« Vous avez raté votre coup, Mme Bitach. Quand on est brûlé sur 30% de son corps au troisième degré, on est mort. Odile devrait être morte, et pourtant elle est bien là! Elle est même plus belle qu’avant. Car pendant ces trois jours d’audience, elle a été extraordinaire. A aucun moment elle n’a eu de haine envers vous », lance Martine Bouillon, l’avocat général, dans un réquisitoire aussi sévère qu’émouvant Le procès de Nadira Bitach, trente-sept ans, accusée d’avoir transformé en torche vivante Odile Mansfield, dix-huit ans, un soir de mai 1993, touche à sa fin. La cour d’assises de Seine-Saint-Denis, après quatre heures de délibéré, a rendu son verdict : douze ans de réclusion criminelle.

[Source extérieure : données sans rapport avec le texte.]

Lemma split_ws_tokens (rest : list (string * string)) :
  well_separated rest ->
  forall t0, string_forallb not_ws t0 = true ->
    split_ws_from false (tokens_text t0 rest) = t0 :: map snd rest.
Proof.
  induction 1 as [|[sep tok] rest [[Hsep_ne Hsep] [Htok_ne Htok]] _ IH];
    intros t0 Ht0; [|apply token_not_ws in Htok].
  - simpl. induction t0 as [|c t0 IHt]; [reflexivity|].
    simpl in Ht0. apply andb_true_iff in Ht0. destruct Ht0 as [Hc Ht0].
    simpl. unfold not_ws in Hc. apply negb_true_iff in Hc.
    rewrite Hc, (IHt Ht0). reflexivity.
  - cbn [tokens_text map snd fst] in *.
    induction t0 as [|c t0 IHt].
    + cbn [append].
      destruct sep as [|b sep]; [contradiction|].
      simpl in Hsep. apply andb_true_iff in Hsep. destruct Hsep as [Hb Hsep].
      cbn [append split_ws_from]. rewrite (blank_is_ws _ Hb).
      f_equal.
      destruct tok as [|d tok]; [contradiction|].
      simpl in Htok. apply andb_true_iff in Htok. destruct Htok as [Hd Htok'].
      specialize (IH (String d tok)).
      assert (Htext : forall r, tokens_text (String d tok) r
                                = String d (tokens_text tok r)).
      { intros r. destruct r as [|[s0 t1] r]; reflexivity. }
      rewrite Htext in *.
      apply split_ws_in_separator; [exact Hsep | exact Hd |].
      apply IH. simpl. rewrite Hd, Htok'. reflexivity.
    + simpl in Ht0. apply andb_true_iff in Ht0. destruct Ht0 as [Hc Ht0].
      cbn [append split_ws_from]. unfold not_ws in Hc.
      apply negb_true_iff in Hc. rewrite Hc, (IHt Ht0). reflexivity.
Qed.

End TextFacts.

Section AsciiFacts.

Variable num : Type.
Variable f32_of_bits : Z -> num.
Variable toFloat32 : num -> num.
Variable Number : string -> num.

Lemma decode_bytes_of_string (s : string) :
  decode_text (bytes_of_string s) = s.
Proof.
  unfold decode_text, bytes_of_string. rewrite map_map.
  rewrite (map_ext _ (fun c => c)) by (intros c; apply ascii_of_byte_of_ascii).
  rewrite map_id. apply string_of_list_ascii_of_string.
Qed.

Lemma bytes_of_string_length (s : string) :
  List.length (bytes_of_string s) = String.length s.
Proof.
  unfold bytes_of_string. rewrite length_map.
  induction s as [|c s IH]; simpl; [|rewrite IH]; reflexivity.
Qed.

Lemma token_no_newline (t : string) :
  string_forallb not_ws t = true -> string_forallb not_newline t = true.
Proof.
  apply string_forallb_impl. intros c Hc.
  unfold not_ws, not_newline in *. apply negb_true_iff in Hc.
  apply negb_true_iff. destruct (Ascii.eqb c newline) eqn:E; [|reflexivity].
  apply Ascii.eqb_eq in E. subst c. discriminate.
Qed.

Lemma separator_no_newline (s : string) :
  string_forallb is_blank s = true -> string_forallb not_newline s = true.
Proof.
  apply string_forallb_impl. intros c Hc.
  unfold is_blank in Hc. apply andb_true_iff in Hc. exact (proj2 Hc).
Qed.

Lemma tokens_text_no_newline (rest : list (string * string)) :
  well_separated rest ->
  forall t0, string_forallb not_ws t0 = true ->
    string_forallb not_newline (tokens_text t0 rest) = true.
Proof.
  induction 1 as [|[sep tok] rest [[_ Hsep] [_ Htok]] _ IH]; intros t0 Ht0;
    cbn [fst snd tokens_text] in *; [|apply token_not_ws in Htok].
  - apply token_no_newline. exact Ht0.
  - rewrite !string_forallb_app.
    rewrite (token_no_newline _ Ht0), (separator_no_newline _ Hsep).
    apply IH. exact Htok.
Qed.

Lemma vertex_token : is_token "vertex".
Proof. split; [discriminate | reflexivity]. Qed.

(** A vertex line pushes one number per token after [vertex]. *)
Lemma vertex_line_tokens (rest : list (string * string)) :
  well_separated rest ->
  vertex_line Number (vertex_text rest) = map (fun st => Number (snd st)) rest.
Proof.
  intros Hrest. unfold vertex_line, trim.
  assert (Hstart : trim_start (vertex_text rest) = vertex_text rest).
  { unfold vertex_text. destruct rest as [|[sep tok] rest]; reflexivity. }
  rewrite Hstart.
  rewrite trim_end_id
    by (apply tokens_text_ends; [exact Hrest | exact vertex_token]).
  assert (Hprefix : startsWith "vertex" (vertex_text rest) = true).
  { unfold vertex_text. destruct rest as [|[sep tok] rest]; [reflexivity|].
    simpl. destruct (sep ++ tokens_text tok rest)%string; reflexivity. }
  rewrite Hprefix. unfold split_ws, vertex_text.
  rewrite split_ws_tokens by (exact Hrest || reflexivity).
  simpl. rewrite map_map. reflexivity.
Qed.

End AsciiFacts.

(** C7, amended.  The ASCII decoder has no failure path.  A buffer under 80
    bytes holding one line [vertex t1 ... tk] decodes to the [k] numbers
    [Number(t1) ... Number(tk)] for every [k], also below three: a short
    vertex line shortens the vertex sequence and no error is raised. *)
Theorem short_vertex_line (num : Type) (f32_of_bits : Z -> num)
        (toFloat32 : num -> num) (Number : string -> num)
        (rest : list (string * string)) :
  well_separated rest ->
  (String.length (vertex_text rest) < 80)%nat ->
  parseSTL f32_of_bits toFloat32 Number (bytes_of_string (vertex_text rest))
  = Ok (map (fun st => toFloat32 (Number (snd st))) rest).
Proof.
  intros Hrest Hshort. unfold parseSTL, isASCII.
  rewrite bytes_of_string_length.
  apply Nat.ltb_lt in Hshort. rewrite Hshort. simpl orb. cbv iota.
  rewrite decode_bytes_of_string. unfold parseASCIISTL.
  rewrite split_lines_single
    by (apply tokens_text_no_newline; [exact Hrest | reflexivity]).
  simpl flat_map. rewrite app_nil_r, vertex_line_tokens by exact Hrest.
  rewrite map_map. reflexivity.
Qed.

(** * Properties of the sampler on every number system *)

Section SamplerFacts.

Context {N : JSNumber}.
Variable shapeBoundary : ShapeBoundary.
Variable targetPointCount : nat.



(** Induction over the acceptance loop: [P] holds of the final state when
    it holds initially and every acceptance preserves it; [Q] is a
    property shared by all candidates. *)
Lemma select_invariant (Q : Vector3 -> Prop) (P : Selection -> Prop) :
  (forall st p,
      P st -> Q p ->
      (List.length (selectedPoints st) < targetPointCount)%nat ->
      isPointInValidRegion shapeBoundary p = true ->
      isValidDistance shapeBoundary targetPointCount (spatialHash st) p
      = true ->
      P (accept shapeBoundary targetPointCount p st)) ->
  forall cands st,
    Forall (fun c => Q (point c)) cands ->
    P st ->
    P (select shapeBoundary targetPointCount cands st).
Proof.
  intros Hstep cands.
  induction cands as [|c rest IH]; intros st Hall Hst; simpl.
  - exact Hst.
  - inversion Hall as [|? ? Hc Hrest]; subst.
    destruct (targetPointCount <=? List.length (selectedPoints st))%nat eqn:Hfull.
    + exact Hst.
    + apply Nat.leb_gt in Hfull.
      destruct (isPointInValidRegion shapeBoundary (point c)) eqn:Hregion; simpl.
      * destruct (isValidDistance shapeBoundary targetPointCount
                    (spatialHash st) (point c)) eqn:Hdist.
        -- apply IH; [exact Hrest|]. apply Hstep; assumption.
        -- apply IH; assumption.
      * apply IH; assumption.
Qed.

Lemma Forall_trivial_candidates (cands : list Candidate) :
  Forall (fun c => (fun _ : Vector3 => True) (point c)) cands.
Proof. apply Forall_forall; intros; exact I. Qed.

(** The two output arrays grow in step with [selectedPoints], which never
    exceeds the target. *)
Lemma select_counts cands :
  let st := select shapeBoundary targetPointCount cands empty_selection in
  points st = flat_map coords (selectedPoints st)
  /\ List.length (colors st) = (3 * List.length (selectedPoints st))%nat
  /\ (List.length (selectedPoints st) <= targetPointCount)%nat.
Proof.
  apply (select_invariant (fun _ => True)
           (fun st => points st = flat_map coords (selectedPoints st)
                      /\ List.length (colors st)
                         = (3 * List.length (selectedPoints st))%nat
                      /\ (List.length (selectedPoints st)
                          <= targetPointCount)%nat)).
  - intros st p (Hp & Hc & Hn) _ Hlt _ _. simpl.
    rewrite flat_map_app, Hp. simpl.
    repeat split; try reflexivity.
    + rewrite !length_app, Hc. simpl. lia.
    + rewrite length_app. simpl. lia.
  - apply Forall_trivial_candidates.
  - simpl. repeat split; lia.
Qed.

Lemma flat_map_coords_length (ps : list Vector3) :
  List.length (flat_map coords ps) = (3 * List.length ps)%nat.
Proof. induction ps as [|p ps IH]; simpl; [reflexivity | rewrite IH; lia]. Qed.

(** Every accepted point passed the hollow-region test. *)
Lemma select_valid_region cands :
  Forall (fun p => isPointInValidRegion shapeBoundary p = true)
         (selectedPoints (select shapeBoundary targetPointCount cands
                                 empty_selection)).
Proof.
  apply (select_invariant (fun _ => True)
           (fun st => Forall (fun p => isPointInValidRegion shapeBoundary p = true)
                             (selectedPoints st))).
  - intros st p Hst _ _ Hregion _. simpl.
    apply Forall_app; split; [exact Hst | constructor; [exact Hregion | constructor]].
  - apply Forall_trivial_candidates.
  - constructor.
Qed.

(** The colors are those of the accepted points, in order. *)
Lemma select_colors cands :
  let st := select shapeBoundary targetPointCount cands empty_selection in
  colors st = flat_map (color shapeBoundary) (selectedPoints st).
Proof.
  apply (select_invariant (fun _ => True)
           (fun st => colors st
                      = flat_map (color shapeBoundary) (selectedPoints st))).
  - intros st p Hst _ _ _ _. simpl.
    rewrite flat_map_app, Hst. simpl. reflexivity.
  - apply Forall_trivial_candidates.
  - reflexivity.
Qed.

Lemma isValidDistance_empty (p : Vector3) :
  isValidDistance shapeBoundary targetPointCount [] p = true.
Proof. reflexivity. Qed.

(** Acceptance only ever appends. *)
Lemma select_extends cands st :
  exists more,
    selectedPoints (select shapeBoundary targetPointCount cands st)
    = selectedPoints st ++ more.
Proof.
  revert st. induction cands as [|c rest IH]; intros st; simpl.
  - exists []. rewrite app_nil_r. reflexivity.
  - destruct (targetPointCount <=? List.length (selectedPoints st))%nat.
    + exists []. rewrite app_nil_r. reflexivity.
    + destruct (isPointInValidRegion shapeBoundary (point c)
                && isValidDistance shapeBoundary targetPointCount
                     (spatialHash st) (point c)).
      * destruct (IH (accept shapeBoundary targetPointCount (point c) st))
          as [more Hmore].
        exists (point c :: more). rewrite Hmore. simpl.
        rewrite <- app_assoc. reflexivity.
      * apply IH.
Qed.

(** With a positive target, a candidate outside the hollow region makes
    the selection non-empty. *)
Lemma select_nonempty cands :
  (1 <= targetPointCount)%nat ->
  Exists (fun c => isPointInValidRegion shapeBoundary (point c) = true) cands ->
  selectedPoints (select shapeBoundary targetPointCount cands empty_selection)
  <> [].
Proof.
  intros Htarget Hex.
  induction Hex as [c rest Hc | c rest Hrest IH]; simpl.
  - destruct (targetPointCount <=? 0)%nat eqn:E; [apply Nat.leb_le in E; lia|].
    rewrite Hc. simpl.
    destruct (select_extends rest
                (accept shapeBoundary targetPointCount (point c) empty_selection))
      as [more Hmore].
    rewrite Hmore. simpl. discriminate.
  - destruct (targetPointCount <=? 0)%nat eqn:E; [apply Nat.leb_le in E; lia|].
    destruct (isPointInValidRegion shapeBoundary (point c)); simpl.
    + destruct (select_extends rest
                  (accept shapeBoundary targetPointCount (point c) empty_selection))
        as [more Hmore].
      rewrite Hmore. simpl. discriminate.
    + exact IH.
Qed.

Lemma select_from_candidates cands :
  incl (selectedPoints
          (select shapeBoundary targetPointCount cands empty_selection))
       (map point cands).
Proof.
  apply (select_invariant
           (fun p => In p (map point cands))
           (fun st => incl (selectedPoints st) (map point cands))).
  - intros st p Hst Hp _ _ _. simpl.
    apply incl_app; [exact Hst|]. intros q [<-|[]]. exact Hp.
  - apply Forall_forall. intros c Hc. apply in_map. exact Hc.
  - intros p [].
Qed.

End SamplerFacts.

(** C5.  The sampler returns as many colors as positions, three numbers
    each, for at most [targetPointCount] points. *)
Theorem count_bound {N : JSNumber} (shapeBoundary : ShapeBoundary)
        (targetPointCount : nat) (random : nat -> nat) (out : PointCloud) :
  generatePointsInShape shapeBoundary targetPointCount random = Some out ->
  exists n : nat,
    List.length (out_points out) = (3 * n)%nat
    /\ List.length (out_colors out) = (3 * n)%nat
    /\ (n <= targetPointCount)%nat.
Proof.
  unfold generatePointsInShape, selection.
  destruct (candidatePoints shapeBoundary targetPointCount) as [cands|];
    [|discriminate].
  intros Hout. injection Hout as <-. simpl.
  destruct (select_counts shapeBoundary targetPointCount (shuffle random cands))
    as (Hp & Hc & Hn).
  exists (List.length (selectedPoints
            (select shapeBoundary targetPointCount (shuffle random cands)
                    empty_selection))).
  rewrite !length_map, Hp, flat_map_coords_length, Hc.
  repeat split; [exact Hn].
Qed.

Bien avant l’annonce du verdict, Nadira Bitach ne bronche plus, repliée sur elle-même dans le box, un mouchoir en papier sans cesse roulé en boule dans sa main. Alors qu’on l’avait vue véhémente et vindicative les deux jours précédents (Voir nos éditions de mardi et mercredi), elle semble maintenant éteinte.
« Elle a fait de vous quelqu’un de grand »
«Odile Mansfield, vous avez été d’une dignité et d’une sagesse exemplaires», poursuit l’avocat général, apportant peut-être, à travers ses propos, une première pierre à la reconstruction
psychologique de la jeune fille.
« Alors qu’elle pensait vous annihiler, Nadira Bitach a fait de vous quelqu’un de grand. D’un courage fabuleux, Odile Mansfield, vous n’avez rien dit à la barre de vos vingt-trois opérations. Vous avez subi pendant ces trois jours le regard des autres posé sur vous, certains uniquement pour constater les dégâts. Mais vous avez une extraordinaire puissance vitale qui fait que vous avez et allez transcender tout cela. Vous ferez de grandes choses, mademoiselle ». Et de réclamer « une peine de quinze ans au minimum » contre Nadira Bitach. Dans la salle, personne ne sourcille.
L’avocat de la partie civile, Me Stéphane Maugendre, plaidant en premier, n’a pas voulu, « par pudeur », détailler le calvaire d’Odile depuis cette agression. Pour lui, « Nadira Bitach s’en est prise à Odile, voyant qu’elle ne pouvait pas atteindre la mère de celle-ci», autrefois son amie, mais qui avait rompu toute relation à cause des trafics douteux du concubin de Nadira. La mère d’Odile était devenue, selon l’avocat, « l’objet de la haine de l’accusée », qui aurait alors préparé son acte, un bidon d’essence toujours à portée de main.
Puis, Nadira Bitach aurait pensé à se forger des mobiles —la protection de sa famille — et une défense — sous traitement médicamenteux pour dépression —, elle se pensait à l’abri des poursuites.
Il aura fallu plus de deux heures à Me Forster pour tenter de redorer l’image donnée par sa cliente. Se plaçant au centre du tribunal pour mieux toucher l’ensemble des jurés, l’avocat de la défense s’efforce de démonter point par point les accusations.
« La maladie, ça ne se condamne pas »
« L’acte de ma cliente est insensé : on ne peut pas le comprendre. Et s’il n’y avait pas de raison, c’est qu’elle n’avait plus sa raison. » Préméditation ? Impossible, selon Lev Forster, car « rien n’était réfléchi! de sang-froid». Selon lui, bourrée d’antidépresseurs et autres anxiolytiques par son généraliste, Nadira Bitach n’avait plus de discernement « La maladie, ça ne se condamne pas, ça se soigne. »
Les jurés en ont finalement jugé autrement, même s’ils n’ont pas reconnu la préméditation.